Dataset entries:
■ ■ ■ ■
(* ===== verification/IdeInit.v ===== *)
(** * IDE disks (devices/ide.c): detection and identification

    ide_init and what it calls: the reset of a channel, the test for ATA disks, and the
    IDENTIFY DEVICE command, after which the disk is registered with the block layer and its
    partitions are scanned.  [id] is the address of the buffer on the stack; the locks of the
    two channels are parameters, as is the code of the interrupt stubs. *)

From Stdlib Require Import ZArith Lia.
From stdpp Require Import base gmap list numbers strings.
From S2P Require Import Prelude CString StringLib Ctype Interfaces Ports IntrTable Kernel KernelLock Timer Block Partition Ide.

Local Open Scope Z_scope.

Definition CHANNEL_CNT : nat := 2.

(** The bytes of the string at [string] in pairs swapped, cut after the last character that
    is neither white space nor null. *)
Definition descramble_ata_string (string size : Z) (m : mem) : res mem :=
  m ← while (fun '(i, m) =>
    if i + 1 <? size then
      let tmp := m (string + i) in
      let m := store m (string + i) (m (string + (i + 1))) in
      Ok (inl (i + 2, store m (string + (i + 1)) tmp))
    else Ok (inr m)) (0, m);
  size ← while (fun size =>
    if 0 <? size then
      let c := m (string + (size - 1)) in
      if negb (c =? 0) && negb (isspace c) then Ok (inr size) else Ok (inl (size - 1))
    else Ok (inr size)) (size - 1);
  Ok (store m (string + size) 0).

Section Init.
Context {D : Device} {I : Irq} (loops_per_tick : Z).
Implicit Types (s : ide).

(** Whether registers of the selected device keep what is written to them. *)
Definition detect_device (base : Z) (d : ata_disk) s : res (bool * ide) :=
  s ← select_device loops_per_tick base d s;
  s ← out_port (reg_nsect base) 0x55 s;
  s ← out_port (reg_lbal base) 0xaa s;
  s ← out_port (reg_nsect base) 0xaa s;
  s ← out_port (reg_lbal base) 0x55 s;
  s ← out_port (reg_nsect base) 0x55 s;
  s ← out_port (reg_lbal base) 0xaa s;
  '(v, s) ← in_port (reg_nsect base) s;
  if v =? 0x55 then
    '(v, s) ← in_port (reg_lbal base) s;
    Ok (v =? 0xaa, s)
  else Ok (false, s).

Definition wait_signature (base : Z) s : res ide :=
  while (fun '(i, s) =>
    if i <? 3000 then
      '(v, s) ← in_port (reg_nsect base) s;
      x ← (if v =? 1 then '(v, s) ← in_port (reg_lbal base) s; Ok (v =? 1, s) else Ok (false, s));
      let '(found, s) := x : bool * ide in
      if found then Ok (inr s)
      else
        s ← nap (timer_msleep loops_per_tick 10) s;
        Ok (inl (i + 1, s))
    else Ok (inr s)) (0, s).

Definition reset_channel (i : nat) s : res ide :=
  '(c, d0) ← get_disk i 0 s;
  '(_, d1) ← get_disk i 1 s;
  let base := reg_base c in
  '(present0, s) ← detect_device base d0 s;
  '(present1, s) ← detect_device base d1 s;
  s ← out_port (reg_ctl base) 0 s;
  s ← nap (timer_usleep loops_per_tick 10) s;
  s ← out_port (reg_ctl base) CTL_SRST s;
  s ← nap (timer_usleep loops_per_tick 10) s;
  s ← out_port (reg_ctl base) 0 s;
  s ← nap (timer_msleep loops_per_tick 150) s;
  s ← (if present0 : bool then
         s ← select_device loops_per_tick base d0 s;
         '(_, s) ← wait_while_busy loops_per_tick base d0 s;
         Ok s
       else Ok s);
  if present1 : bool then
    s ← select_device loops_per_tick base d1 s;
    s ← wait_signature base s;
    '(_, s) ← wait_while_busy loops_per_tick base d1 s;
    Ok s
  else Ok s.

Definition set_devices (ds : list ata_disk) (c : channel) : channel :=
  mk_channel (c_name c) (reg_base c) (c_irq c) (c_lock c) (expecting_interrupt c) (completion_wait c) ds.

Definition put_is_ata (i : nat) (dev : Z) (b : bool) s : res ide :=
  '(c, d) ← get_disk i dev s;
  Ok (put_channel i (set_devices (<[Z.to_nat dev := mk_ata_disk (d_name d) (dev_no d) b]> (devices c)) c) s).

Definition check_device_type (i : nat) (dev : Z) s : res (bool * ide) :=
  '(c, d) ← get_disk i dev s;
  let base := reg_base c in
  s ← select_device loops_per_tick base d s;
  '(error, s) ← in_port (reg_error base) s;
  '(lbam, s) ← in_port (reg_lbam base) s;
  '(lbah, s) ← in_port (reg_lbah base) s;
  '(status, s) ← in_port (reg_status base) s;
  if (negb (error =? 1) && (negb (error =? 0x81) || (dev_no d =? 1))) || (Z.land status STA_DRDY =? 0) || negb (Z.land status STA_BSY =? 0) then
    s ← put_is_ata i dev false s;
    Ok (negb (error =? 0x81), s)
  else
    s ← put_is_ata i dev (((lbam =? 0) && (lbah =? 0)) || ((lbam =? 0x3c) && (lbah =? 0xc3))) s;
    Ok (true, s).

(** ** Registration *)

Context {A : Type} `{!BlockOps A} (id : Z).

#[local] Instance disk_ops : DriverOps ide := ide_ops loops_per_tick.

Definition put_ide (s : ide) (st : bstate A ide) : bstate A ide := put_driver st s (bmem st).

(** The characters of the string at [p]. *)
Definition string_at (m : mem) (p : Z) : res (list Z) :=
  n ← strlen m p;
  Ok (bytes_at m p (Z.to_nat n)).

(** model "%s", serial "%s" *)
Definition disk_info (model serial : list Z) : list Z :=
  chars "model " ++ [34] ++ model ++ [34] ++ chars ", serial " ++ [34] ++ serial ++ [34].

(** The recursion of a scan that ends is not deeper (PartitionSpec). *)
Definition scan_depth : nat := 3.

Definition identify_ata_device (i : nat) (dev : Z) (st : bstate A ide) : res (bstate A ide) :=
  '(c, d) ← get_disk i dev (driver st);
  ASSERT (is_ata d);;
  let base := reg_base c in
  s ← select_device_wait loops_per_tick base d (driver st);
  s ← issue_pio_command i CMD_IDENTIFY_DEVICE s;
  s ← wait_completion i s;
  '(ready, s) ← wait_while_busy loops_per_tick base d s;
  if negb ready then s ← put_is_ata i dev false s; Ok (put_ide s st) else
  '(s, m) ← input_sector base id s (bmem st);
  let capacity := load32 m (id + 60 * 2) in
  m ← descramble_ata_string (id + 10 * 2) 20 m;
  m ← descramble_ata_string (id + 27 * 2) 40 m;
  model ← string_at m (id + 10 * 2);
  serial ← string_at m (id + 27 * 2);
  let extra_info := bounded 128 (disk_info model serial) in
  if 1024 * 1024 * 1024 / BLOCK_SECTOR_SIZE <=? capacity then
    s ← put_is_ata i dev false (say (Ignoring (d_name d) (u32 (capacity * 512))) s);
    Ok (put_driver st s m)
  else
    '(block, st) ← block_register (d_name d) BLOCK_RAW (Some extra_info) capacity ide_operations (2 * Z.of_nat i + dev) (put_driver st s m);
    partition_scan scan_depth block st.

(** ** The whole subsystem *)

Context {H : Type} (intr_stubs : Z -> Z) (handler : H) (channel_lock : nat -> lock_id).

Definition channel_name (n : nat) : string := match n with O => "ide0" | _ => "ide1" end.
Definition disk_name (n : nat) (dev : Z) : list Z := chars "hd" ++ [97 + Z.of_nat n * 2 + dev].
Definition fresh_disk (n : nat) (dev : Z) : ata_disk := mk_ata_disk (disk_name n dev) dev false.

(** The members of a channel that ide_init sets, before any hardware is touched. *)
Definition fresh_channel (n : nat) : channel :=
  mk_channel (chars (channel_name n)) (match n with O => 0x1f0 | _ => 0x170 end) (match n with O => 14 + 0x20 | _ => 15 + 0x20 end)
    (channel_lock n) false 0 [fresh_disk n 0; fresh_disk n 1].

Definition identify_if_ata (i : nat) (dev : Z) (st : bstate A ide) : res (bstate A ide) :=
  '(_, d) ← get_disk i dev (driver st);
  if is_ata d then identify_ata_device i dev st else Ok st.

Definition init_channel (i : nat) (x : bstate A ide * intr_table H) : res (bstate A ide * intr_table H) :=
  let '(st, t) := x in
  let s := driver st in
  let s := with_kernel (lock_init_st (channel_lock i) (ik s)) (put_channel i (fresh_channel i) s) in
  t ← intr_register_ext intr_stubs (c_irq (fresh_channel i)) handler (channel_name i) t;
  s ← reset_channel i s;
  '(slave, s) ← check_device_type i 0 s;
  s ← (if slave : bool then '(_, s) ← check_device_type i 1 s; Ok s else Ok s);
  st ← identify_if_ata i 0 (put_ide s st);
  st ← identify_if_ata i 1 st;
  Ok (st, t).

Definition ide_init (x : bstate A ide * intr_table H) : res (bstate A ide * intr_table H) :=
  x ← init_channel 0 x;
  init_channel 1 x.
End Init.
■ ■ ■ ■
What to do: Print exactly the lines from the one with "st ← identify_if_ata i 1 st;" through the end of the data, inclusive.

Completed task:
  st ← identify_if_ata i 1 st;
  Ok (st, t).

Definition ide_init (x : bstate A ide * intr_table H) : res (bstate A ide * intr_table H) :=
  x ← init_channel 0 x;
  init_channel 1 x.
End Init.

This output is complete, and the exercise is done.